6-1 PG 髭剃り(ジレット)のアメリカからインドへの例

 

P&Gのジレットは、アメリカでは80%以上のシェアを誇り、いわゆる先進国での最高品質の髭剃りとして使われていた。同時に、インドでは、ジレットの「マッハ3」など、いわゆるアメリカの低中所得者向けの製品を、別のパッケージで売っていた。しかし、高所得者を除き、インド人のほとんどは二枚刃の剃刀でひげを剃っていたため、アメリカのように受けいれられることはなかった。圧倒的なシェアを持つジレットが成長していくためには、新興国市場を攻略し、この状況を変える必要があった。状況を変えるための戦略として、以下があげられた。

まず、インドにチームを派遣し、顧客調査や小売店、家庭などを訪問し、民族に関しての調査を行った。白紙の状態、つまり先進国の考え方を取り除いた状態で現地を行うことにより、インド人の男性がいかに米国人の男性と違うひげの剃り方をしているかの理解を深めることができた。インド人は一般的に価格に敏感だが、それだけではなく、先進国とは全く異なる方法でひげを剃っていたのである。その方法とは、床に座り、少量の水を汲み、薄暗い中で手鏡を使いながら剃る方法である。また、二枚場の剃刀を使うので、切り傷は日常茶飯事であった。たとえ、先進国では奇異と捉えられるやり方でも、彼らにとってはそれが当然であった。

その後、PGはこの考え方と、世界で圧倒的なシェアを誇るデザイン力を駆使し、インドでの消費者の真のニーズを満たす新しい剃刀を一から開発した。その商品は「それなりに良い」性能を持ち、コストを最小化し、また、インドの消費者向けに、切り傷を減らすための工夫を加えた。製造をすべてインドで行い、インドでのビジネスモデルを構築することにより、価格面でも15ルピー(約0.3ドル)の剃刀と5ルピー(役0.1ドル)の替え刃が実現した(この価格は通常の3%以下である)。一方、マーケティングや物流面では、先進国のように圧倒的なシェアを誇る強力な小売業とのみの関係を結ぶのではなく、「キラナ」と呼ばれるインドの個人経営の小売店ネットワークを強化した。広告に関しては、ムンバイの映画産業で活躍する俳優を起用した、現地向けの伝統的な広告戦略を行った。その結果、PGの剃刀シェアは50%を超すこととなった。

これらは、PGが上記「リバースイノベーションの鍵」の項における、現地ローカル化、また、中品質低価格化など、必要な素材を上手く利用したからだと言える。

 

6-2 GE インドから先進国の例

 

ゼネラル・エレクトリック(GE)の医療機器は途上国では受け入れられなかった。先進国では受け入れられ、また、定番機器になっていたため、決してローエンドすぎるモデルだから売れないというわけではない。正確には、医師たちを失望させているからだ。その理由としては、安い医療費やインフラの事情など、インドの現状とは全くあっていない状況であった。例えば、電気の問題などを取ると、インドの電気環境はいまだに整備されていない場所が多く、すぐに電源が落ちてしまったり、農村部ではそもそも電気が伝わっていない場所すらある。
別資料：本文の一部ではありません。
(** What [ExecuteTrade] returns and leaves in the two tables, by the answers
    of the driver to its three statements and by the outcome of the
    submission. *)
Lemma ExecuteTrade_cases transactor req db :
  let r := ExecuteTrade transactor req db in
  match fault_at 0 db, fault_at 1 db with
  | Some e, _ =>
    r.1.1 = Some (WrapError "failed to create position" e) /\
    positions r.1.2 = positions db /\ trades r.1.2 = trades db
  | None, Some e =>
    r.1.1 = Some (WrapError "failed to create trade" e) /\
    positions r.1.2 = positions db ++ [position_row req db] /\
    trades r.1.2 = trades db
  | None, None =>
    r.1.1 = match transactor with
            | Some e => Some (WrapError "failed to submit trade" e)
            | None => None
            end /\
    positions r.1.2 = positions db ++ [position_row req db] /\
    trades r.1.2 =
    trades db ++ [match fault_at 2 db, transactor with
                  | Some _, _ => trade_row req db "pending" None
                  | None, Some _ => trade_row req db "failed" (Some "")
                  | None, None => trade_row req db "confirmed" (Some mockTxHash)
                  end]
  end.
Proof.
  unfold ExecuteTrade, CreatePosition, CreateTrade, UpdateTradeStatus, submitTrade,
    next_fault, fault_at.
  destruct db as [ps pseq ts tseq tops script].
  destruct script as [| [e1 |] [| [e2 |] [| [e3 |] script]]]; cbn;
    try (repeat split; fail);
    destruct transactor as [e |]; cbn; repeat split;
    try (rewrite (set_status_new _ _ tseq ts) by reflexivity;
         unfold set_status; cbn; rewrite Z.eqb_refl; reflexivity).
Qed.

Lemma ExecuteTrade_no_faults transactor req db :
  faults db = [] ->
  faults (ExecuteTrade transactor req db).1.2 = [] /\
  length (positions (ExecuteTrade transactor req db).1.2) = S (length (positions db)) /\
  length (trades (ExecuteTrade transactor req db).1.2) = S (length (trades db)).
Proof.
  destruct db as [ps pseq ts tseq tops script]. cbn. intros ->.
  unfold ExecuteTrade, CreatePosition, CreateTrade, UpdateTradeStatus, submitTrade,
    next_fault.
  destruct transactor; cbn; rewrite ?length_map, !length_app; cbn;
    repeat split; lia.
Qed.

(** C1, as the code has it.  [ExecuteTrade] makes no idempotency check and a
    trade row holds no idempotency key: while the driver does not fail, every
    delivery of a request inserts one position and one trade, so [n]
    deliveries of the same request leave [n] more rows in each table. *)
Theorem deliver_inserts_every_time n transactor req : forall db,
  faults db = [] ->
  length (trades (deliver n transactor req db)) = (length (trades db) + n)%nat /\
  length (positions (deliver n transactor req db)) = (length (positions db) + n)%nat.
Proof.
  induction n as [| n IH]; intros db Hfaults; cbn [deliver].
  - split; lia.
  - destruct (ExecuteTrade_no_faults transactor req db Hfaults) as (Hf & Hp & Ht).
    destruct (IH _ Hf) as [IHt IHp]. rewrite IHt, IHp, Hp, Ht. split; lia.
Qed.

(** C2, as the code has it.  The two inserts are two statements.  If the first
    fails nothing is written; if both succeed the position and its trade are
    written, the trade pointing at the position; if the second fails the
    position stays in the ledger with no trade.  A trade is never written
    without its position. *)
Theorem ExecuteTrade_persists transactor req db :
  let r := ExecuteTrade transactor req db in
  (exists e, fault_at 0 db = Some e /\
     r.1.1 = Some (WrapError "failed to create position" e) /\
     positions r.1.2 = positions db /\ trades r.1.2 = trades db) \/
  (fault_at 0 db = None /\ fault_at 1 db = None /\
   positions r.1.2 = positions db ++ [position_row req db] /\
   exists t,
     trades r.1.2 = trades db ++ [t] /\
     t_position_id t = p_id (position_row req db)) \/
  (fault_at 0 db = None /\
   exists e, fault_at 1 db = Some e /\
     r.1.1 = Some (WrapError "failed to create trade" e) /\
     positions r.1.2 = positions db ++ [position_row req db] /\
     trades r.1.2 = trades db).
Proof.
  intros r. pose proof (ExecuteTrade_cases transactor req db) as Hcases.
  cbv zeta in Hcases. fold r in Hcases.
  destruct (fault_at 0 db) as [e1 |]; [left; exists e1; tauto |].
  destruct (fault_at 1 db) as [e2 |]; [right; right; split; [reflexivity |]; exists e2; tauto |].
  right; left. destruct Hcases as (_ & Hp & Ht). repeat split; [exact Hp |].
  eexists. split; [exact Ht |].
  destruct (fault_at 2 db), transactor; reflexivity.
Qed.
そのような場所で電源が必要なGEの機器の使用は制限されていたり、そもそも使用が禁止されていたりする可能性が高い。

GEは常にグローバル本部が世界での戦略を統括しており、また、機能も縦割りであるため、過去にそのような新興国向けの対策手段はなかった。それゆえ、GEは、まず白紙の状態と捉え、ローカルチームを作り、また、そのチームに公式の意思決定権を与え、グローバルなGEの事業部門が重視している短期的な業績指針は適用しなかった。独自のローカルなチームは、既存製品を新規市場に導入するのではなく、自分たちで新たな製品を作ることを許された。また、それと同時に、「GEウェイ」でうたわれている製品開発の既存のやり方に疑問を投げかけることや、GEの豊富な技術や人材資源を可能な限り使用することが許されていた。その結果、GEと協力する部分と独立独歩の部門をうまく組み合わせていった。
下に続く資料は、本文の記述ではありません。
(** * TaHoma device entity: [custom_components/tahoma/tahoma_device.py]

    A shallow embedding of the [TahomaDevice] entity class: the accessors
    over the device snapshot kept by the data update coordinator, the
    device-registry information, and the asynchronous execute / cancel
    protocol against the hub client. *)

From Stdlib Require Import ZArith.
From stdpp Require Import base option list gmap strings.

Local Open Scope string_scope.
Local Open Scope list_scope.

(** ** Python values and exceptions *)

(** The dynamically typed scalars carried by states and attributes. *)
Inductive PyVal : Type :=
  | VNone
  | VBool (b : bool)
  | VInt (n : Z)
  | VStr (s : string).

(** [v is not None] *)
Definition is_not_None (v : PyVal) : bool :=
  match v with VNone => false | _ => true end.

(** Python truth value of a scalar, as tested by [or]. *)
Definition truthy (v : PyVal) : bool :=
  match v with
  | VNone => false
  | VBool b => b
  | VInt n => negb (n =? 0)%Z
  | VStr s => negb (String.eqb s "")
  end.

(** [a or b] *)
Definition py_or (a b : PyVal) : PyVal := if truthy a then a else b.

(** [for x in xs: acc = f acc x] under the guard [if xs:], for [xs] a list
    or [None]: the guard holds for a non-empty list only. *)
Definition for_each {A X} (xs : option (list A)) (f : X -> A -> X) (acc : X) : X :=
  match xs with
  | Some ((_ :: _) as l) => foldl f acc l
  | _ => acc
  end.

(** [next(it, default)] on a generator that is run from its start. *)
Definition next {A} (it : list A) (default : A) : A :=
  match it with
  | x :: _ => x
  | [] => default
  end.

(** [sub in s] on strings: [sub] occurs at some position of [s]. *)
Fixpoint str_contains (sub s : string) : bool :=
  String.prefix sub s ||
  match s with
  | EmptyString => false
  | String _ s' => str_contains sub s'
  end.

(** [s.split(sep)] for a separator of one character. *)
Fixpoint str_split (sep : Ascii.ascii) (s : string) : list string :=
  match s with
  | EmptyString => [EmptyString]
  | String c s' =>
      if Ascii.eqb c sep then EmptyString :: str_split sep s'
      else match str_split sep s' with
           | hd :: tl => String c hd :: tl
           | [] => [String c EmptyString]
           end
  end.

(** The character [#]. *)
Definition hash : Ascii.ascii := Ascii.Ascii true true false false false true false false.

(** The instances of [Exception] that this module meets. *)
Inductive Exception : Type :=
  | KeyError (key : string)
  | ValueError (msg : string)
  | ClientError (msg : string).

Inductive result (A : Type) : Type :=
  | Ok (a : A)
  | Raise (e : Exception).
Arguments Ok {A} a.
Arguments Raise {A} e.

(** ** [pyhoma.models] *)

Module State.
(** Modelled from the spec: pyhoma's [State], a (name, value) pair; the
    static attributes of a device have the same shape. *)
Record t : Type := Build { name : string; value : PyVal }.
End State.

Module Command.
(** Modelled from the spec: pyhoma's [Command], a name plus an ordered
    argument list. *)
Record t : Type := Build { name : string; parameters : list PyVal }.
End Command.

Module Definition_.
(** Modelled from the spec: pyhoma's device [Definition]; [commands] is
    the capability set, tested with [in] by command name. *)
Record t : Type := Build { commands : gset string }.
End Definition_.

Module Device.
(** Modelled from the spec: pyhoma's [Device], the snapshot of one
    device. [attributes] and [states] are a list or [None]. *)
Record t : Type := Build {
  deviceurl : string;
  label : string;
  ui_class : string;
  widget : string;
  controllable_name : string;
  definition : Definition_.t;
  attributes : option (list State.t);
  states : option (list State.t);
  available : bool;
}.
End Device.

(** ** The shared objects an entity holds references to *)

(** The value stored in [coordinator.executions] under an execution id:
    the dict [{"deviceurl": ..., "command_name": ...}]. *)
Record Execution : Type := {
  exec_deviceurl : string;
  exec_command_name : string;
}.

(** [TahomaDataUpdateCoordinator]: the snapshot store [data], the tracking
    table [executions] and the hub [client], whose state is of type
    [Client]. *)
Record Coordinator (Client : Type) : Type := {
  data : gmap string Device.t;
  executions : gmap string Execution;
  client : Client;
}.
Arguments data {Client} _.
Arguments executions {Client} _.
Arguments client {Client} _.

(** One entry of the host's entity registry. *)
Module RegistryEntry.
Record t : Type := Build {
  unique_id : string;
  original_name : option string;
}.
End RegistryEntry.

(** The entity registry: [entities] is a dict from entity id to entry,
    iterated in insertion order. *)
Record EntityRegistry : Type := {
  entities : list (string * RegistryEntry.t);
}.

(** [hass]: of its [data] dict only registry-valued keys are read here. *)
Record HomeAssistant : Type := {
  hass_data : gmap string EntityRegistry;
}.

(** The calls made on the external collaborators, in the order they are
    awaited. *)
Inductive Call : Type :=
  | CallExecuteCommand (url : string) (c : Command.t) (originator : string)
  | CallCancelCommand (exec_id : string)
  | CallAsyncRefresh.

(** Everything an entity method can read or change: the coordinator, the
    host, the records written through [_LOGGER.error], and the history of
    collaborator calls. *)
Record World (Client : Type) : Type := {
  coordinator : Coordinator Client;
  hass : HomeAssistant;
  _LOGGER : list Exception;
  awaited : list Call;
}.
Arguments coordinator {Client} _.
Arguments hass {Client} _.
Arguments _LOGGER {Client} _.
Arguments awaited {Client} _.

(** The hub client, consumed through two operations; each may raise and
    may change the client's own state. *)
Class TahomaClient (Client : Type) : Type := {
  execute_command :
    string -> Command.t -> string -> Client -> result string * Client;
  cancel_command : string -> Client -> result unit * Client;
}.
現地チームの目標は、800ドルの心電計を作る事であり、そのために何度もコストカットの試みが行われた。その後発売された新製品では、目標達成のために多くのことが犠牲にされていた。例えば、従来のグローバルモデルに比べ、モニターやデジタルメモリや標準サイズのキーボードや大きな独立型のプリンターなど、様々なものが省かれていた。しかし、それを埋め合わせるものも十分にあった。例えば、重さはわずか1.18s程度であり、書類用のかばんに入れたりして、簡単に持ち運ぶことができた。加えて、独立型のプリンターやモニターを減らすことにより、充電式バッテリーを内蔵し、一回の充電で最低1000件の心電図検査を記録し、もしくは500回も検査するという目標が達成された。また、それにより値段が従来の5ドル〜20ドルから1ドル〜2ドルになったため、今まで医療が届かなかった貧しい農村部の人々にも診断検査が手の届くものとなった。
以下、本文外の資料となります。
(** The stream a successful construction leaves: nothing but [Eof], or a
    stream whose last [Newline] is followed by the [Dedent]s that close the
    blocks still open, then [Eof]. *)
Lemma ParseInputStream_finish_shape self :
  Inv self ->
  let ts := tokens_ (ParseInputStream_finish self) in
  current_token_it_ (ParseInputStream_finish self) = 0%nat
  /\ count token_type.Eof ts = 1%nat
  /\ running 0 ts = Some 0
  /\ (ts = [token_type.Eof]
      \/ exists pre k,
           ts = pre ++ [token_type.Newline] ++ repeat token_type.Dedent k
                    ++ [token_type.Eof]
           /\ running 0 pre = Some (Z.of_nat k)).
Proof.
  intros HI. unfold ParseInputStream_finish.
  set (s1 := if back_is_not_Newline self
             then emplace_back token_type.Newline self else self).
  assert (Inv s1) as HI1.
  { unfold s1. destruct (back_is_not_Newline self); [|done].
    eapply Inv_adds_plain; [|done]. by apply adds_plain_one. }
  assert (back_is_not_Newline s1 = false) as Hback.
  { unfold s1. destruct (back_is_not_Newline self) eqn:E; [|done].
    unfold back_is_not_Newline, emplace_back; simpl. by rewrite last_snoc. }
  pose proof (Inv_nonneg _ HI1) as Hg. destruct HI1 as [Hr He].
  rewrite ParseInputStream_dedent_run by lia. simpl.
  split; [done|]. split; [|split].
  - rewrite !count_app, He, count_repeat_ne by done. done.
  - rewrite !running_app, Hr. simpl.
    rewrite <- (Z2Nat.id (global_indent_counter_ s1)) at 1 by done.
    by rewrite running_repeat_Dedent.
  - apply back_is_not_Newline_false in Hback as [Hnil|[pre Hpre]].
    + left. rewrite Hnil in Hr |- *. simpl in Hr. injection Hr as <-. done.
    + right. exists pre, (Z.to_nat (global_indent_counter_ s1)).
      rewrite Hpre, <- !app_assoc. split; [done|].
      rewrite Hpre, running_app in Hr.
      destruct (running 0 pre) as [m|] eqn:Em; simpl in Hr; [|done].
      destruct (m <? 0); [done|]. injection Hr as ->. f_equal. lia.
Qed.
その後、インドを越えて他国にまで普及させるために、GEはいくつかの手法を取った。まず、国際的な医療機器ショーにこの製品を出展し、いたるところにいる潜在顧客にこの画期的製品に気づいてもらえるようにした。また、マーケティング活動を通じ、医師の診療室にこの製品を設置していった。それにより、営業チームはこの製品がGEの中心市場における脅威ではなく、同時に売上高を押し上げる可能性があることを理解した。最後に、社内のリーダーたちもこの商品を目立たせるように努め、2007年度のGEの年次報告書では見開き2ページをその説明に割いた。リーダーの一人であるジェフリー・イメルトは「これを世界で販売しなければ、中国やインドの企業が販売するだろう」というメッセージを発信した。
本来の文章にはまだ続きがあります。